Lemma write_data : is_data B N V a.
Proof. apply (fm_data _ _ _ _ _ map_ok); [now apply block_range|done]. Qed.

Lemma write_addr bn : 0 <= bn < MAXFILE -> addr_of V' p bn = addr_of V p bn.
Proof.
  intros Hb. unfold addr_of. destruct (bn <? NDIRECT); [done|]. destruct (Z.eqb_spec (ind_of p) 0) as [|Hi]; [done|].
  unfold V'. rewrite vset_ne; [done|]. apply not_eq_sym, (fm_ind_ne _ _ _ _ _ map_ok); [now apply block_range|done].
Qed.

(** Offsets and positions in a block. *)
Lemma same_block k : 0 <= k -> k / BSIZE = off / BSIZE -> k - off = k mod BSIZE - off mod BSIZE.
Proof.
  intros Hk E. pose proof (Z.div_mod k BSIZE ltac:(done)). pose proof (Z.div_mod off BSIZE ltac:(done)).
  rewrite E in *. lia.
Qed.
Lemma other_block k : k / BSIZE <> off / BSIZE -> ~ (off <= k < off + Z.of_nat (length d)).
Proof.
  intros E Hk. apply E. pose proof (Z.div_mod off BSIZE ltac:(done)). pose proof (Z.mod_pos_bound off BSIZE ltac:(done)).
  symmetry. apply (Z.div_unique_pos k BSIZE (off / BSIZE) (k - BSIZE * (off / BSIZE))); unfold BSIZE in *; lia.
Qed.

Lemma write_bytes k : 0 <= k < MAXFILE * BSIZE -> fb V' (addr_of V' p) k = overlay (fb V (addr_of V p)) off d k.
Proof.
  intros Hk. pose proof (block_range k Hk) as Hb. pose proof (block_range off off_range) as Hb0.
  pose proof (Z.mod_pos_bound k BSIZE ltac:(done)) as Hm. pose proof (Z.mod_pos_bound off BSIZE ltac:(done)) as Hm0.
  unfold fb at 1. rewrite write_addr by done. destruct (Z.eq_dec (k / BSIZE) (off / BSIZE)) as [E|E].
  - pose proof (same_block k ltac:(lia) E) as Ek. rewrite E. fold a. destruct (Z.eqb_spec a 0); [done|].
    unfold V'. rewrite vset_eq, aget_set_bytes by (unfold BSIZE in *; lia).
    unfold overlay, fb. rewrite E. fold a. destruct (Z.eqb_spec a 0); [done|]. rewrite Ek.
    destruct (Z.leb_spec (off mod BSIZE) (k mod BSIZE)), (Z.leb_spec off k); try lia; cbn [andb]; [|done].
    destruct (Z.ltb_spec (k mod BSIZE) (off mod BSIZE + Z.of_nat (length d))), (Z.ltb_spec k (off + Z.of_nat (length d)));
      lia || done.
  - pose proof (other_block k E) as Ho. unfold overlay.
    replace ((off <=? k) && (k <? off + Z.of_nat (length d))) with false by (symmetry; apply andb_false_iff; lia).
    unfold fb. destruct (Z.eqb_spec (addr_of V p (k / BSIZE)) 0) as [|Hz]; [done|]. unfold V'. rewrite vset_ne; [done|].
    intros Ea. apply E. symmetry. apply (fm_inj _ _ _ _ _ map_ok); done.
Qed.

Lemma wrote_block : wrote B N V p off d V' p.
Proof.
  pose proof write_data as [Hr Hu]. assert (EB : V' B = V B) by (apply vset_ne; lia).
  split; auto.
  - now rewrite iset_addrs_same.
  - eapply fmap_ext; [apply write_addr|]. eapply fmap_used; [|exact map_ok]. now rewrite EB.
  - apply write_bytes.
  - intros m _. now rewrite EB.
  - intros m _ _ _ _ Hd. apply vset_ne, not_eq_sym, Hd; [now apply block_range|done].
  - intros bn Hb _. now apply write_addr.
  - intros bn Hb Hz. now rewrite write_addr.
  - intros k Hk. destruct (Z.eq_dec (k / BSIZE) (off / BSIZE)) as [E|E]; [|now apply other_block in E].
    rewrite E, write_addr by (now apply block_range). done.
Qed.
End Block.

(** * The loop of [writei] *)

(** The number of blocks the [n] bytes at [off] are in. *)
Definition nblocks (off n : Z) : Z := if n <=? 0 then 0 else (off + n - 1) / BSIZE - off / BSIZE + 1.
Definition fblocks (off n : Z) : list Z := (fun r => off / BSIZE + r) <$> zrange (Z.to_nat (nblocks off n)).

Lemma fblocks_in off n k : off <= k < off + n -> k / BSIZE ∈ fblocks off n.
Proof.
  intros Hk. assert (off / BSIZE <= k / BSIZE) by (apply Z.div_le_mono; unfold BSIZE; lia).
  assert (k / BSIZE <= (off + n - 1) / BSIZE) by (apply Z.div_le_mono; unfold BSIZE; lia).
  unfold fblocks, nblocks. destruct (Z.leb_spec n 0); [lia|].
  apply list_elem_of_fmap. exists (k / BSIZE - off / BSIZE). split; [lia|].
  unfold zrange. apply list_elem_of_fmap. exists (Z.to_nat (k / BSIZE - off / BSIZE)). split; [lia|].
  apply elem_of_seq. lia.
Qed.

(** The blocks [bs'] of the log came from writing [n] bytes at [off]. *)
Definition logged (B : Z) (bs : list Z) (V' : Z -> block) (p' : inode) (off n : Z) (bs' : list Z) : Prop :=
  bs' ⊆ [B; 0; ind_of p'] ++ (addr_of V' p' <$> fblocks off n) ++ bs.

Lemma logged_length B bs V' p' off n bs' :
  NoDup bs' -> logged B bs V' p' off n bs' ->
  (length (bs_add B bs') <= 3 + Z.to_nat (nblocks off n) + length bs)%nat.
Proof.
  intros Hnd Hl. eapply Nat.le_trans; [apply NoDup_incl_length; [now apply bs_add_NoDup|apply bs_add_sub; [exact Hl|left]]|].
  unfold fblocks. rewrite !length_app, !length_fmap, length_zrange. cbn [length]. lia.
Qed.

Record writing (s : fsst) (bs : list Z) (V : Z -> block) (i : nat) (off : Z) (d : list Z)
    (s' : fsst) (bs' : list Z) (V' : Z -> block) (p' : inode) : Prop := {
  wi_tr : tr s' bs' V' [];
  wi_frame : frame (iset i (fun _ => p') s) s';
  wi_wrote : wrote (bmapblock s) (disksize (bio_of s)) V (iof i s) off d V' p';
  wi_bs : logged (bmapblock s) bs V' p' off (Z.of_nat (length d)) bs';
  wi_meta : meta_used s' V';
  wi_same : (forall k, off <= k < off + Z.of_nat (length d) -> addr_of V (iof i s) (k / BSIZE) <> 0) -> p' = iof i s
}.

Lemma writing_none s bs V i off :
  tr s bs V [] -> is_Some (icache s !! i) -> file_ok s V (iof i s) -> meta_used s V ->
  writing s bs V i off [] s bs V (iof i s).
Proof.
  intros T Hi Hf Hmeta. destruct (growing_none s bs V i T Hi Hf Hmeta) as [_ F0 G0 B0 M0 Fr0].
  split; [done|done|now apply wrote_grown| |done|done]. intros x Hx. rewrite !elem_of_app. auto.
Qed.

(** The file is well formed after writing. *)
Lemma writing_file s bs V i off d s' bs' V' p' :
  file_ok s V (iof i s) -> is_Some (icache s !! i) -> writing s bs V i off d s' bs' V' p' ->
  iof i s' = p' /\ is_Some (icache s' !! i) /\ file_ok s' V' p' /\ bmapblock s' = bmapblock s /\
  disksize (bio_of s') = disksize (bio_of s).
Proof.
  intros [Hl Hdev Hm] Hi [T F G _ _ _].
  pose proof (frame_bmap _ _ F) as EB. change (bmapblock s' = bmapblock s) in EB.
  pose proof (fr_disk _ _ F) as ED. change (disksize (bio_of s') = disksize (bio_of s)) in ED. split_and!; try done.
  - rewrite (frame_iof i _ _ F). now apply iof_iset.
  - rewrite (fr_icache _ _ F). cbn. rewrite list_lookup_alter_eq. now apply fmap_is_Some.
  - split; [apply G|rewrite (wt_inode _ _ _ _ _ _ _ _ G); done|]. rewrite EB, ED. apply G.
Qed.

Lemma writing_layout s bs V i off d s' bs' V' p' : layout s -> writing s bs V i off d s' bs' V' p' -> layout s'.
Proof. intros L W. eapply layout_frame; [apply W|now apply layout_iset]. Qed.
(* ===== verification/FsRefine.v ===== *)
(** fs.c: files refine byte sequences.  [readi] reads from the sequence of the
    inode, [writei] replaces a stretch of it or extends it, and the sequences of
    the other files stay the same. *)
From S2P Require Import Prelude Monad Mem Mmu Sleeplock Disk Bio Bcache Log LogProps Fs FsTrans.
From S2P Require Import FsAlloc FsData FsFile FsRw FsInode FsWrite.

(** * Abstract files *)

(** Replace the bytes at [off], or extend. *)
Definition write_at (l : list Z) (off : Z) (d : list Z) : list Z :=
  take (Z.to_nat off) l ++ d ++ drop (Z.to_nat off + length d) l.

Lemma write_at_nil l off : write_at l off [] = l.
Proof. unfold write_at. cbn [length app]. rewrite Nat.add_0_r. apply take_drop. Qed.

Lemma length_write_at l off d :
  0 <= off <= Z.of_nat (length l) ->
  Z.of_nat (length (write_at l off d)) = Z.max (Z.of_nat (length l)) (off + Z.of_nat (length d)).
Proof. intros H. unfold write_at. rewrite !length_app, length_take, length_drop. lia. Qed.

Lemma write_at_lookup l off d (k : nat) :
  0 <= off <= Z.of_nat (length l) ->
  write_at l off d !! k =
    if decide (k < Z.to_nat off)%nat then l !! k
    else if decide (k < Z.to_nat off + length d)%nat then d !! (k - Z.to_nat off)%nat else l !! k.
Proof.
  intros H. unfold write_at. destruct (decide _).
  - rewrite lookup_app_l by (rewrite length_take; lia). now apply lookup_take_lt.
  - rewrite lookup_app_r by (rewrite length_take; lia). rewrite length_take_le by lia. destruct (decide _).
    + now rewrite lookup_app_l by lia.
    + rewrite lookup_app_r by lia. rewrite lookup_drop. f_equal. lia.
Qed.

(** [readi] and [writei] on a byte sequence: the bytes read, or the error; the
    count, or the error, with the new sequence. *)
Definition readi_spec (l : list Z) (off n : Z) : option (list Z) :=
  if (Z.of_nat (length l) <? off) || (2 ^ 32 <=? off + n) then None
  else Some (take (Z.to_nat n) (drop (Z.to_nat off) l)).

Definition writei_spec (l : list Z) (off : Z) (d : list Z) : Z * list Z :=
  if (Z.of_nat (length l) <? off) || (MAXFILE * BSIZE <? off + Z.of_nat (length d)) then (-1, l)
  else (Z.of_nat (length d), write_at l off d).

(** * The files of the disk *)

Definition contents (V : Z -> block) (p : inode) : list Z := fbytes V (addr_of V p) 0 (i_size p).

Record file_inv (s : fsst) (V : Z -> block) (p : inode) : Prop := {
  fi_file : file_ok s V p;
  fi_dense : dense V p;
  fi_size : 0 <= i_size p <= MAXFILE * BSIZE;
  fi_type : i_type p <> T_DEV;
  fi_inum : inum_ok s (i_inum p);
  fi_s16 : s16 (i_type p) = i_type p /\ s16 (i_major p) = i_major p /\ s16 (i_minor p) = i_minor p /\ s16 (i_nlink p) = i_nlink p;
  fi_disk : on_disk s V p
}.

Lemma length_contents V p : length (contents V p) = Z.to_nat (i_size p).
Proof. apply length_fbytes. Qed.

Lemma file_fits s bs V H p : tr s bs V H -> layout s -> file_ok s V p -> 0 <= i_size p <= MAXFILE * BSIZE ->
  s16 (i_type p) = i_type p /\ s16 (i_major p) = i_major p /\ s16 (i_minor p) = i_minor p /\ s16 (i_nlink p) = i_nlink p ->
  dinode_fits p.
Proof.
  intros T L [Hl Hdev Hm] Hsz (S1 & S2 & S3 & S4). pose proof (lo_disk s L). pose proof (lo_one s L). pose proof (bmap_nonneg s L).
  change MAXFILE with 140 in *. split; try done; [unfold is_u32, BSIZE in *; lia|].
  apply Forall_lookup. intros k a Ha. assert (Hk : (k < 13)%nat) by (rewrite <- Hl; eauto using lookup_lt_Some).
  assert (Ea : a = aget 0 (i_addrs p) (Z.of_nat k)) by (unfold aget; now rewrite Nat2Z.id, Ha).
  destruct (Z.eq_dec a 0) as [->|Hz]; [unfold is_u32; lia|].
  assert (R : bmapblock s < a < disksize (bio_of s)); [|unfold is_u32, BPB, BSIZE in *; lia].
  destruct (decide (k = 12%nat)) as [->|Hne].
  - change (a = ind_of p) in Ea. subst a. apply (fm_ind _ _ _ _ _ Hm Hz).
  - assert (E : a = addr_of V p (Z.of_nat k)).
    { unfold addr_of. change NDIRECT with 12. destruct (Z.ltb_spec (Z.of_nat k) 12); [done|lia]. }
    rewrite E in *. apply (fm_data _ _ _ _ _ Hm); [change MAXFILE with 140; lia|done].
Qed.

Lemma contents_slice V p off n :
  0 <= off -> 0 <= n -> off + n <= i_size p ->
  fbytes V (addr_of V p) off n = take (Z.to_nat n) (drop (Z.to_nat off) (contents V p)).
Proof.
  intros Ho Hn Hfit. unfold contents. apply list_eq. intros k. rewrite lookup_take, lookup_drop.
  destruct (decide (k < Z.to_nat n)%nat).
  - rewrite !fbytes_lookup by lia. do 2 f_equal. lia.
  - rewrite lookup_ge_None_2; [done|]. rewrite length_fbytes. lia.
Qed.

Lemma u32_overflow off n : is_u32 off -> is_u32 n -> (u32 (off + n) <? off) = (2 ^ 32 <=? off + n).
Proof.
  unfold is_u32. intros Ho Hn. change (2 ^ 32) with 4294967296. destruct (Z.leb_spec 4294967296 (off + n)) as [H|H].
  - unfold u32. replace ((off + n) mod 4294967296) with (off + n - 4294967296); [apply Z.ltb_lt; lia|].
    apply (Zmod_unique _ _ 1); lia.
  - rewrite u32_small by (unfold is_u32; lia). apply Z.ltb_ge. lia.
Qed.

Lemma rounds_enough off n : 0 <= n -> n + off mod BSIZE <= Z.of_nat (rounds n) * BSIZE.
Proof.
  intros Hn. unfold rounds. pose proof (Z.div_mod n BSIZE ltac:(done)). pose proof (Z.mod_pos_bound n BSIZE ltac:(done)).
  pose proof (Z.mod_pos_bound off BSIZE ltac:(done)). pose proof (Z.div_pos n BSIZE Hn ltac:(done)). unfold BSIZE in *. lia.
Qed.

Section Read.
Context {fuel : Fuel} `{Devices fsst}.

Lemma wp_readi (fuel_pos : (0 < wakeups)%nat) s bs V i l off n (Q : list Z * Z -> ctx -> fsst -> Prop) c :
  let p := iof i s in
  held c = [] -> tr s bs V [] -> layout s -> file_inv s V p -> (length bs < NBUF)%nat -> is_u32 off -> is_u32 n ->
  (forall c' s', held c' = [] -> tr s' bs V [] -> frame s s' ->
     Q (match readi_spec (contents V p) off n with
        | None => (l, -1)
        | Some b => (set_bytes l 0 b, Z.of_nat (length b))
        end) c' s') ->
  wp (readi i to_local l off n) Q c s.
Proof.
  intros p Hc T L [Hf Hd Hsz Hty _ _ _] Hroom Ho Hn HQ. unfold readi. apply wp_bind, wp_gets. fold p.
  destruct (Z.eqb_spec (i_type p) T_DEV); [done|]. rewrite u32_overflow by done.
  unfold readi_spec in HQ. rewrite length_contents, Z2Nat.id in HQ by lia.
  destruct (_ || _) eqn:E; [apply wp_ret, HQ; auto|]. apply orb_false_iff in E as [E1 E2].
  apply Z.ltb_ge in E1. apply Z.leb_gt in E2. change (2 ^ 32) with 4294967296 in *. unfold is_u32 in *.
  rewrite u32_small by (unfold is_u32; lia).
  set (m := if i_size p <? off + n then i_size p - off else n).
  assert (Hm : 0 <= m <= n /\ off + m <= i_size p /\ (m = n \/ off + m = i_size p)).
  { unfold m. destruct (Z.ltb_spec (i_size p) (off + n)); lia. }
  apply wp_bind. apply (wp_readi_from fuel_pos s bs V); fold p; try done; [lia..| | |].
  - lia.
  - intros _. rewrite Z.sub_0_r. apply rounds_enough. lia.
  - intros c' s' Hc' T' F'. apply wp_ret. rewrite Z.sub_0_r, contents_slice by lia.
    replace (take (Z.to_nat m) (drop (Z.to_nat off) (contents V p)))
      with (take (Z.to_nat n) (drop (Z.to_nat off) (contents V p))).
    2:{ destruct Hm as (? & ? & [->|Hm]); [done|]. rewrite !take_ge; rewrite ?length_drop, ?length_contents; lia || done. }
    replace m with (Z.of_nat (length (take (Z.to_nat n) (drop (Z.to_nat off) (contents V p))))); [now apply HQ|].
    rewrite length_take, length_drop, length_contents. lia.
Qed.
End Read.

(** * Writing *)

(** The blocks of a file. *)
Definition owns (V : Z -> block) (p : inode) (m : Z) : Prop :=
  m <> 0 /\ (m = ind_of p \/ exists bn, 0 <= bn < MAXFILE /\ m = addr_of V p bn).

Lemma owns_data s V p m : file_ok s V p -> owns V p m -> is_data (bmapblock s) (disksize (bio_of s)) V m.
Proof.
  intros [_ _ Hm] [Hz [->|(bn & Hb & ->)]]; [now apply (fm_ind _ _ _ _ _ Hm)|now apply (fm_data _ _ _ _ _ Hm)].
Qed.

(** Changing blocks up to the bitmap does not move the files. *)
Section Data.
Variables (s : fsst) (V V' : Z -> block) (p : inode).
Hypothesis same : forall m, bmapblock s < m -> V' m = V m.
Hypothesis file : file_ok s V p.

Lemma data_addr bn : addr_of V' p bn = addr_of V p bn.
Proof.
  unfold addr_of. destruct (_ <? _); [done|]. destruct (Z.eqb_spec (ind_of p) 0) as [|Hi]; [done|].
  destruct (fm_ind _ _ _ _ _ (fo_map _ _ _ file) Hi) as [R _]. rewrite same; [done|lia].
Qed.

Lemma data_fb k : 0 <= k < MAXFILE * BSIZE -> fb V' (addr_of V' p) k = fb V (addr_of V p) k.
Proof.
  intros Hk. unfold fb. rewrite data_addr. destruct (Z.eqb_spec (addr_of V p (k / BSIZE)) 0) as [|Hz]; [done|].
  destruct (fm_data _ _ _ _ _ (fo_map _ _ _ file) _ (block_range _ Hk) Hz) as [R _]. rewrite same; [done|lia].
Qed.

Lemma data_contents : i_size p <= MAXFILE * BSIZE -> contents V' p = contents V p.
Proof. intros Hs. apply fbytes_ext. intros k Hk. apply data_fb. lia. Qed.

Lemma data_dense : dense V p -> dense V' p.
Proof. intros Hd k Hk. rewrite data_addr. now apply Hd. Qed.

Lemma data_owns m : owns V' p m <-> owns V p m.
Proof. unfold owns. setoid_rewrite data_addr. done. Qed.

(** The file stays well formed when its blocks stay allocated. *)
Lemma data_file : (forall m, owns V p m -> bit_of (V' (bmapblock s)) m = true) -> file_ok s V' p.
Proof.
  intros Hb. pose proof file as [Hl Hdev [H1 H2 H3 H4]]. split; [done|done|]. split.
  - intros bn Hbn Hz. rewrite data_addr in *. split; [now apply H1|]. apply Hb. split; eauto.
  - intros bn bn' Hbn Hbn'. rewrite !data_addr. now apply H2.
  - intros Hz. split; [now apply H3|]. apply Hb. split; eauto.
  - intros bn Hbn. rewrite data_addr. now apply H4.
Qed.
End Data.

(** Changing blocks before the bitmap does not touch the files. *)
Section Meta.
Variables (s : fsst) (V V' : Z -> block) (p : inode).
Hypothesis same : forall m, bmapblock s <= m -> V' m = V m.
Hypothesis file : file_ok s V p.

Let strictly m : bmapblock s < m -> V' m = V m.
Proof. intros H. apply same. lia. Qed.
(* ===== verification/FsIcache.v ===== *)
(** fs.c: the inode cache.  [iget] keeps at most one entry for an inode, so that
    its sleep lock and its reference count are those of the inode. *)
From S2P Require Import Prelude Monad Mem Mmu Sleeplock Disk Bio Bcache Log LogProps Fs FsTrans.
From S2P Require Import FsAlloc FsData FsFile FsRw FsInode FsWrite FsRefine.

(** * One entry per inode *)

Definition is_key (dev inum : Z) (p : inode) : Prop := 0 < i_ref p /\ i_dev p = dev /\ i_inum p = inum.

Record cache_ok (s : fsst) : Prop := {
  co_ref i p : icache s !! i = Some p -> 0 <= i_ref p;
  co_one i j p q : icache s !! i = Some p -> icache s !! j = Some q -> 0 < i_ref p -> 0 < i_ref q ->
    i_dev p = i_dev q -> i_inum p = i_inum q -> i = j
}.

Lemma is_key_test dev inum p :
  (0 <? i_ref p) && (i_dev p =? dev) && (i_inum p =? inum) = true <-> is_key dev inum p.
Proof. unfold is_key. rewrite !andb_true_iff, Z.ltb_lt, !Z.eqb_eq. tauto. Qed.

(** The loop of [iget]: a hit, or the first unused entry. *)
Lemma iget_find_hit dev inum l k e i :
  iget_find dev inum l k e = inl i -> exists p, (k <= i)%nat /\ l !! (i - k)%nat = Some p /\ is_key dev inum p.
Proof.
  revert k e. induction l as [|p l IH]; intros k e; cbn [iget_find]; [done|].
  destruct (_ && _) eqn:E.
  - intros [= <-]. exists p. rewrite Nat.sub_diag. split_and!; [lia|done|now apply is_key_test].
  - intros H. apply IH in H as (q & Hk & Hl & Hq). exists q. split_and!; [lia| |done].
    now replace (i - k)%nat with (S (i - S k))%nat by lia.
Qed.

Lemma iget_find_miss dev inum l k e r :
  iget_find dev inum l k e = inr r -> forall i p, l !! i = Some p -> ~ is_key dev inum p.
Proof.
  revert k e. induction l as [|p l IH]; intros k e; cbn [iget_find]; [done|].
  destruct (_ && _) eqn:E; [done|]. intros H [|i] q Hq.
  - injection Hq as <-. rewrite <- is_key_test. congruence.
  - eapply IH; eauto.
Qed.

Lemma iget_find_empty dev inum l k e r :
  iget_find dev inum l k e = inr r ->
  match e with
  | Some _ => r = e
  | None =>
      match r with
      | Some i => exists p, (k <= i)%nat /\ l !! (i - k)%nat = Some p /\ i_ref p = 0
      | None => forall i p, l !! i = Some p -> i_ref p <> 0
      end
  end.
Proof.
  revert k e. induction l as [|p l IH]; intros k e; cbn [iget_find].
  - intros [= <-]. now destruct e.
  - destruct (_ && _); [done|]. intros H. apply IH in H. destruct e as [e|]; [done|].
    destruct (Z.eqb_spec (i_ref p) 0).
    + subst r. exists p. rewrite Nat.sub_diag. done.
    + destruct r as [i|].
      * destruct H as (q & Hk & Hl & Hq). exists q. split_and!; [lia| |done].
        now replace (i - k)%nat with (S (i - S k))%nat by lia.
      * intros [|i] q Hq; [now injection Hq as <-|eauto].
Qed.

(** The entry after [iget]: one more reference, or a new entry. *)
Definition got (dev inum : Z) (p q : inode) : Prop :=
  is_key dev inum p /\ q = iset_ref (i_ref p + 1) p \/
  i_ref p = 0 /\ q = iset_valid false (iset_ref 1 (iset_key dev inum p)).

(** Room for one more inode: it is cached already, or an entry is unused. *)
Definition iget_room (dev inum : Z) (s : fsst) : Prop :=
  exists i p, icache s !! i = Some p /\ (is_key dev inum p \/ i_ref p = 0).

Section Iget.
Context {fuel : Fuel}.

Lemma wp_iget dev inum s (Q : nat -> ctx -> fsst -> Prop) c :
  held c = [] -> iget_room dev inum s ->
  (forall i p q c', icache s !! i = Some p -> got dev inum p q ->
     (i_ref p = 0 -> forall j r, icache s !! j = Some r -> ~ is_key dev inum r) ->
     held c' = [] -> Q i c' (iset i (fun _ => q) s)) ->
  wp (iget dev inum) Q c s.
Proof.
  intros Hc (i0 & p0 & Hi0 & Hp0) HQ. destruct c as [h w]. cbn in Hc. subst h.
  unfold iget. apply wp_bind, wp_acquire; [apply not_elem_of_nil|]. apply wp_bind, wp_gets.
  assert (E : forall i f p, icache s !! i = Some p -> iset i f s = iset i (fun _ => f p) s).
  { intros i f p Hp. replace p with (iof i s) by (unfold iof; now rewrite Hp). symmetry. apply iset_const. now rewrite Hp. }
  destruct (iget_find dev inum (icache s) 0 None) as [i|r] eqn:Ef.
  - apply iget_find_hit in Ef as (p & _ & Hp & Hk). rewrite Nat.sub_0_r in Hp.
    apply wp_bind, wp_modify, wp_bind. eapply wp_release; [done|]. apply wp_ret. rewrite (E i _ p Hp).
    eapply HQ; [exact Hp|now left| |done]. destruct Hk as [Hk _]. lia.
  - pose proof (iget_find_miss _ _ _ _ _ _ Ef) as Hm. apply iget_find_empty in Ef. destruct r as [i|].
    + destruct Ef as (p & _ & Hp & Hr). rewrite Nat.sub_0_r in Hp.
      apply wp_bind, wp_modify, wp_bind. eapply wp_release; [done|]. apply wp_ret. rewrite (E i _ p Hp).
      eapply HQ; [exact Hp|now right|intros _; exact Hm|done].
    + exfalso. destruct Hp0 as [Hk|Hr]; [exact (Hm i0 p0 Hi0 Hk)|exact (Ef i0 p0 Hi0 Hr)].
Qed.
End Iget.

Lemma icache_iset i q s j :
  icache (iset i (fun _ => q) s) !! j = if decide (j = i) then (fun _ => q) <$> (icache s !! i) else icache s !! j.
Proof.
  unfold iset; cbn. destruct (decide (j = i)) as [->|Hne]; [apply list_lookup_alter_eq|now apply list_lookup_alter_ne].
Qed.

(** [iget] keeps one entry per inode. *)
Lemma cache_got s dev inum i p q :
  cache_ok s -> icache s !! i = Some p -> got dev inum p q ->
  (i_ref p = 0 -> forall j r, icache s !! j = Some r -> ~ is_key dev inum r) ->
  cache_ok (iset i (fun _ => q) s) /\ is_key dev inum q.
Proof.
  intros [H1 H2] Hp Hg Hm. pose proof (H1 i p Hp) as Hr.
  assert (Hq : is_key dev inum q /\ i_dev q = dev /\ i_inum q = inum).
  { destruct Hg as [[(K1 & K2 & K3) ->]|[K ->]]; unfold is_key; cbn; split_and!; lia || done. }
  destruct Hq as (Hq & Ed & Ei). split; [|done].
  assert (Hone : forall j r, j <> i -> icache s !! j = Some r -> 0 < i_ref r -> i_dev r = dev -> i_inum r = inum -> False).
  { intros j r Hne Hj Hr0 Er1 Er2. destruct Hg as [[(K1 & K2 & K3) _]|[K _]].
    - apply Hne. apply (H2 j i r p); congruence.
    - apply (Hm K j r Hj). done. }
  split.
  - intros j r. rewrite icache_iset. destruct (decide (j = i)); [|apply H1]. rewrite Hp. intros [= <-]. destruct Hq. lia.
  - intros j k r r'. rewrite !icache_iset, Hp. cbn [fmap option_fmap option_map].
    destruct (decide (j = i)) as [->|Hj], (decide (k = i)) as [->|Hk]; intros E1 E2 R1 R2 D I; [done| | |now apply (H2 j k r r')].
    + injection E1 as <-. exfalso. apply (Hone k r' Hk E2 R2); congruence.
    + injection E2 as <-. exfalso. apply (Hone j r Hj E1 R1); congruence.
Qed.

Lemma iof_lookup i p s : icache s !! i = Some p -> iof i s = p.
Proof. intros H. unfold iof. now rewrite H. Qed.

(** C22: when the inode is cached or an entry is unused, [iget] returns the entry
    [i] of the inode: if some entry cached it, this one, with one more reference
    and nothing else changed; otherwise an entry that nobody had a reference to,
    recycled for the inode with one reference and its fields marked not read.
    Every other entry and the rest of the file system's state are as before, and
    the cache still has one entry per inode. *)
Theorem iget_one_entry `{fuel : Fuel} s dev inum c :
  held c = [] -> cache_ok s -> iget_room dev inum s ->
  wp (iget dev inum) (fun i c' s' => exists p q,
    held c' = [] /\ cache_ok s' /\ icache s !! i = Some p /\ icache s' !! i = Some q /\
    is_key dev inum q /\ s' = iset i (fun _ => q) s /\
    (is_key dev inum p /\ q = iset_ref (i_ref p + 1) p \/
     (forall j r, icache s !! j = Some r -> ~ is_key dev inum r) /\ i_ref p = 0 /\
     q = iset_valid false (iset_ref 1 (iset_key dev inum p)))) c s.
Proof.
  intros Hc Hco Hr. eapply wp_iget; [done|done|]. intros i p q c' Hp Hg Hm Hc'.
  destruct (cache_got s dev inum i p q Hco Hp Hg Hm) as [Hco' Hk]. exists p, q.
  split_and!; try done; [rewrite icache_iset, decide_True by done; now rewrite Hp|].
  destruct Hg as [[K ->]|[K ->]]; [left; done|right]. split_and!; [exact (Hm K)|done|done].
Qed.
===============
Work instructions => In the data above, each line holding "injection" is to be found and copied.

Solved exercise =>
  - injection Hq as <-. rewrite <- is_key_test. congruence.
      * intros [|i] q Hq; [now injection Hq as <-|eauto].
    + injection E1 as <-. exfalso. apply (Hone k r' Hk E2 R2); congruence.
    + injection E2 as <-. exfalso. apply (Hone j r Hj E1 R1); congruence.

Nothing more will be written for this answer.